The contradictory representations in the Government Ethics Office and SEC filings are at best evasive and at worst a violation of federal law. A federal statute — 18 U.S.C. § 1001 — provides that anyone who “in any matter within the jurisdiction of the executive, legislative, or judicial branch of the Government of the United States, knowingly and willfully — (1) falsifies, conceals, or covers up by any trick, scheme, or device a material fact; (2) makes any materially false, fictitious, or fraudulent statement or representation” shall be fined or imprisoned. Violations of federal securities laws, including the making of false statements in a 13D filing, are independently punishable under the securities laws….
Romney is not now claiming his 13D filings were inaccurate or false, but he is claiming that although he was chief executive officer, managing director, chairman and president of Bain Capital, he was not really there, but in Utah managing the Winter Olympics. Nevertheless, he was earning more than $100,000 in salary from Bain. Since he will not release his income tax returns for 1999-2002, we have no idea how high this salary really was.
If Romney was not “involved” in the operations of Bain Capital, why was he being paid? As sole shareholder, why did he keep himself on as CEO? Also, at least with respect to the Stericycle deal, he invested as an individual along with the Bain entities. Why is Romney’s story about his relationship to Bain and its investment activities at odds with the documents his firm filed?
There’s much more, so if you’re interested, be sure to check out the entire article. I assume the Obama campaign will quickly latch onto this new information. Will Romney try to explain, or will he continue to resort to the “pathos of the plutocrat” as described in Paul Krugman’s latest column–whining because he isn’t getting the deference that he feels is his due as one of the super-rich? Krugman:
Like everyone else following the news, I’ve been awe-struck by the way questions about Mr. Romney’s career at Bain Capital, the private-equity firm he founded, and his refusal to release tax returns have so obviously caught the Romney campaign off guard. Shouldn’t a very wealthy man running for president — and running specifically on the premise that his business success makes him qualified for office — have expected the nature of that success to become an issue? Shouldn’t it have been obvious that refusing to release tax returns from before 2010 would raise all kinds of suspicions?
By the way, while we don’t know what Mr. Romney is hiding in earlier returns, the fact that he is still stonewalling despite calls by Republicans as well as Democrats to come clean suggests that it could be something seriously damaging.
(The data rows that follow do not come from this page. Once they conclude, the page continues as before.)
(** The ranges of the port [id] are [rs] now. *)
Lemma replaced_ranges (m m' : list (Range * Z)) rs (id a : Z) :
  rm_ok m → rm_ok m' → is_u64 a →
  (∀ x, x ∈ m' ↔ x ∈ filter (λ x, x.2 ≠ id) m ∨ ∃ r, r ∈ rs ∧ x = (r, id)) →
  value_at m' a = if existsb (in_range a) rs then Some id
                  else match value_at m a with Some v => if decide (v = id) then None else Some v | None => None end.
Proof.
  intros Hok Hok' Ha Hin. destruct (existsb (in_range a) rs) eqn:Er.
  - apply existsb_exists in Er as (r & Hr%list_elem_of_In & Har). apply value_at_spec; [done..|]. exists r. split; [|done].
    apply Hin. right. by exists r.
  - assert (∀ r, r ∈ rs → in_range a r = false) as Hno.
    { intros r Hr. destruct (in_range a r) eqn:E; [|done]. enough (existsb (in_range a) rs = true) by congruence.
      apply existsb_exists. exists r. split; [by apply list_elem_of_In|done]. }
    apply option_eq. intros v. rewrite value_at_spec by done. split.
    + intros (e & [He|(r & Hr & [= -> ->])]%Hin & Hae); [|by rewrite Hno in Hae].
      apply list_elem_of_filter in He as [Hne He]. cbn in Hne.
      assert (value_at m a = Some v) as -> by (apply value_at_spec; [done..|by exists e]). by rewrite decide_False.
    + destruct (value_at m a) as [w|] eqn:E; [|done]. destruct (decide (w = id)) as [|Hne]; [done|]. intros [= <-].
      apply value_at_spec in E as (e & He & Hae); [|done..]. exists e. split; [|done]. apply Hin. left.
      by apply list_elem_of_filter.
Qed.

Lemma clearPortCache_config b : same_config b (clearPortCache b) ∧ interfaces (clearPortCache b) = interfaces b ∧
  maxId (clearPortCache b) = maxId b ∧ busCache (clearPortCache b) = busCache b ∧
  (∀ b', pc_ok b' (portCache (clearPortCache b)).1.1 ∧ pc_ok b' (portCache (clearPortCache b)).1.2 ∧
     pc_ok b' (portCache (clearPortCache b)).2).
Proof. unfold clearPortCache. by destruct (portCache b) as [[e0 e1] e2]. Qed.

(** Devices that do not call the bus when they are told. *)
Definition quiet {S} (tell : Z → Bus * S → option (Bus * S)) : Prop := ∀ p b s, ∃ s', tell p (b, s) = Some (b, s').
(* ===== verification/BusTiming.v ===== *)
(** The bus in timing mode, [src/m5/src/mem/bus.hh] and [bus.cc]: who may use the bus,
    for how long, and who is asked to try again.

    The devices are a parameter: [sendTiming] delivers a packet to the device at a port,
    which accepts or refuses it; [sendRetry] asks the device to try again and gives the
    packets that it then sends, one after the other until one is refused, and [told]
    is what it makes of the answer.  Ticks are [s64]. *)

From S2P Require Import Prelude IntMath Packet RangeMap Bus.

(** ** State *)

Record TBus := mkTBus {
  decoder : Bus;
  clock : Z;
  headerCycles : Z;
  width : Z;
  tickNextIdle : Z;
  retryList : list Z;
  onRetryList : gset Z;
  inRetry : bool;
  busIdle : option Z;
  drainEvent : bool
}.

Definition with_decoder (b : TBus) (d : Bus) : TBus :=
  mkTBus d (clock b) (headerCycles b) (width b) (tickNextIdle b) (retryList b) (onRetryList b) (inRetry b) (busIdle b)
    (drainEvent b).
Definition with_retry (b : TBus) (l : list Z) (s : gset Z) (r : bool) : TBus :=
  mkTBus (decoder b) (clock b) (headerCycles b) (width b) (tickNextIdle b) l s r (busIdle b) (drainEvent b).
Definition with_tick (b : TBus) (t : Z) (e : option Z) : TBus :=
  mkTBus (decoder b) (clock b) (headerCycles b) (width b) t (retryList b) (onRetryList b) (inRetry b) e (drainEvent b).
Definition with_drain (b : TBus) (d : bool) : TBus :=
  mkTBus (decoder b) (clock b) (headerCycles b) (width b) (tickNextIdle b) (retryList b) (onRetryList b) (inRetry b)
    (busIdle b) d.

(** The constructor checks its parameters. *)
Definition TBus_new (d : Bus) (clk hc w : Z) : option TBus :=
  if (w <=? 0) || (clk <=? 0) || (hc <=? 0) then None else Some (mkTBus d clk hc w 0 [] ∅ false None false).

Definition startup (curTick : Z) (b : TBus) : TBus :=
  if tickNextIdle b <? curTick then with_tick b (s64 (Z.quot curTick (clock b) * clock b + clock b)) (busIdle b) else b.

(** ** The time on the bus *)

(** [tickNextIdle] brought up to the present tick. *)
Definition next_start (curTick : Z) (b : TBus) : Z :=
  if tickNextIdle b <? curTick then
    if Z.rem curTick (clock b) =? 0 then curTick else s64 (curTick - Z.rem curTick (clock b) + clock b)
  else tickNextIdle b.

Definition data_cycles (b : TBus) (p : Packet.t) : option Z :=
  if Packet.hasData p then
    n ← Packet.getSize p;
    let dataSize := s32 n in
    Some (Z.quot dataSize (width b) + if Z.rem dataSize (width b) =? 0 then 0 else 1)
  else Some 0.

(** [calcPacketTiming]: the end of the header, [firstWordTime] and [finishTime]. *)
Definition calcPacketTiming (curTick : Z) (b : TBus) (p : Packet.t) : option (Z * Z * Z * TBus) :=
  let start := next_start curTick b in
  let b := with_tick b start (busIdle b) in
  hc ← int_chk (headerCycles b * clock b);
  let headerTime := s64 (start + hc) in
  numCycles ← data_cycles b p;
  nc ← int_chk (numCycles * clock b);
  Some (headerTime, s64 (headerTime + clock b), s64 (headerTime + nc), b).

(** [occupyBus]; [reschedule] asserts that the time is not in the past. *)
Definition occupyBus (curTick until : Z) (b : TBus) : option TBus :=
  if until =? 0 then Some b else if until <? curTick then None else Some (with_tick b until (Some until)).

(** ** The retry list *)

Definition addToRetryList (port : Z) (b : TBus) : option TBus :=
  if negb (inRetry b) then
    if bool_decide (port ∈ onRetryList b) then None
    else Some (with_retry b (retryList b ++ [port]) ({[ port ]} ∪ onRetryList b) (inRetry b))
  else if bool_decide (port ∈ onRetryList b) then
    if bool_decide (head (retryList b) = Some port) then Some (with_retry b (retryList b) (onRetryList b) false) else None
  else Some (with_retry b (retryList b ++ [port]) ({[ port ]} ∪ onRetryList b) (inRetry b)).

(** The head of the list leaves it. *)
Definition popRetry (b : TBus) : option TBus :=
  match retryList b with
  | [] => None
  | x :: l => Some (with_retry b l (onRetryList b ∖ {[ x ]}) false)
  end.

(** ** Transactions *)

Section Timing.
Context {D : Type}
  (sendTiming : Z → Z → Packet.t → option (Z * Z) → D → option (bool * Packet.t * D))
  (sendRetry : Z → Z → D → option (list Packet.t * D))
  (told : Z → Packet.t → bool → D → D).

(** The loop over the snooping ports; a snoop must not be refused. *)
Fixpoint snoop_timing (curTick : Z) (ports : list Z) (dest src : Z) (times : option (Z * Z)) (p : Packet.t) (s : D)
    : option (Packet.t * D) :=
  match ports with
  | [] => Some (p, s)
  | id :: ports =>
      if negb (id =? dest) && negb (id =? src) then
        '(ok, p, s) ← sendTiming curTick id p times s;
        if (ok : bool) then snoop_timing curTick ports dest src times p s else None
      else snoop_timing curTick ports dest src times p s
  end.

(** Where the packet goes, after the snoops. *)
Definition route_timing (curTick : Z) (b : TBus) (src src_port : Z) (times : option (Z * Z)) (p : Packet.t) (s : D)
    : option (Z * Z * Packet.t * TBus * D) :=
  dest ← Packet.getDest p;
  if dest =? Packet.Broadcast then
    a ← Packet.getAddr p;
    '(id, d) ← findPort (decoder b) a;
    let b := with_decoder b d in
    dest_port ← port_of d id;
    '(p, s) ← snoop_timing curTick (snoopPorts d) dest_port src_port times p s;
    Some (id, dest_port, p, b, s)
  else if negb (dest <? maxId (decoder b)) || (dest =? src) then None
  else dest_port ← port_of (decoder b) dest; Some (dest, dest_port, p, b, s).

(** Whether the sender has to wait. *)
Definition must_wait (curTick : Z) (b : TBus) (port : Z) : bool :=
  (curTick <? tickNextIdle b) ||
  negb (bool_decide (retryList b = [])) && (negb (inRetry b) || negb (bool_decide (head (retryList b) = Some port))).

(** [recvTiming]: whether the packet has been accepted. *)
Definition recvTiming (curTick : Z) (b : TBus) (p : Packet.t) (s : D) : option (bool * Packet.t * TBus * D) :=
  src ← Packet.getSrc p;
  '(src_port, d) ← target_port (decoder b) src;
  let b := with_decoder b d in
  let express := Packet.isExpressSnoop p in
  if negb express && must_wait curTick b src_port then
    b ← addToRetryList src_port b; Some (false, p, b, s)
  else
    '(headerFinish, times, finish, b) ←
      (if express then Some (0, None, 0, b)
       else '(h, first, fin, b) ← calcPacketTiming curTick b p; Some (h, Some (first, fin), fin, b));
    dest ← Packet.getDest p;
    '(dest_id, dest_port, p, b, s) ← route_timing curTick b src src_port times p s;
    '(ok, p, s) ←
      (if dest_id =? src then if dest =? Packet.Broadcast then Some (true, p, s) else None
       else sendTiming curTick dest_port p times s);
    if (ok : bool) then
      b ← occupyBus curTick finish b;
      b ← (if inRetry b then popRetry b else Some b);
      Some (true, p, b, s)
    else if Packet.isResponse p || Packet.memInhibitAsserted p then None
    else
      b ← addToRetryList src_port b;
      b ← occupyBus curTick headerFinish b;
      Some (false, p, b, s).

(** [BusPort::recvTiming] of the port [id]. *)
Definition port_recvTiming (curTick : Z) (id : Z) (b : TBus) (p : Packet.t) (s : D) :=
  recvTiming curTick b (Packet.setSrc p id) s.

(** The packets that a device sends when it is asked to try again. *)
Fixpoint resend (curTick : Z) (id : Z) (ps : list Packet.t) (b : TBus) (s : D) : option (TBus * D) :=
  match ps with
  | [] => Some (b, s)
  | p :: ps =>
      '(ok, _, b, s) ← port_recvTiming curTick id b p s;
      let s := told id p ok s in
      if (ok : bool) then resend curTick id ps b s else Some (b, s)
  end.

(** The loop that brings [tickNextIdle] up to the present; it ends because the clock
    period is positive. *)
Fixpoint catch_up (fuel : nat) (curTick clk t : Z) : Z :=
  match fuel with
  | O => t
  | S fuel => if t <? curTick then catch_up fuel curTick clk (t + clk) else t
  end.

(** A grant that was not used. *)
Definition missed_grant (curTick : Z) (b : TBus) : option TBus :=
  b ← popRetry b;
  let t := catch_up (Z.to_nat (curTick - tickNextIdle b)) curTick (clock b) (tickNextIdle b) in
  let t := s64 (t + clock b) in
  if t <? curTick then None else Some (with_tick b t (Some t)).

(** [recvRetry]: the state and whether the drain event has been processed. *)
Definition recvRetry (curTick : Z) (b : TBus) (s : D) : option (TBus * D * bool) :=
  '(b, s) ←
    (if (tickNextIdle b <=? curTick) then
       match retryList b with
       | [] => Some (b, s)
       | front :: _ =>
           let b := with_retry b (retryList b) (onRetryList b) true in
           '(ps, s) ← sendRetry curTick front s;
           '(b, s) ← resend curTick front ps b s;
           b ← (if inRetry b then missed_grant curTick b else Some b);
           Some (b, s)
       end
     else Some (b, s));
  if drainEvent b && bool_decide (retryList b = []) && (tickNextIdle b <=? curTick)
  then Some (with_drain b false, s, true) else Some (b, s, false).

(** [BusFreeEvent::process]; the event is no longer scheduled. *)
Definition busIdle_process (curTick : Z) (b : TBus) (s : D) : option (TBus * D * bool) :=
  recvRetry curTick (with_tick b (tickNextIdle b) None) s.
Anyway, what’s now apparent is that the campaign was completely unprepared for the obvious questions, and it has reacted to the Obama campaign’s decision to ask those questions with a hysteria that surely must be coming from the top. Clearly, Mr. Romney believed that he could run for president while remaining safe inside the plutocratic bubble and is both shocked and angry at the discovery that the rules that apply to others also apply to people like him. Fitzgerald again, about the very rich: “They think, deep down, that they are better than we are.”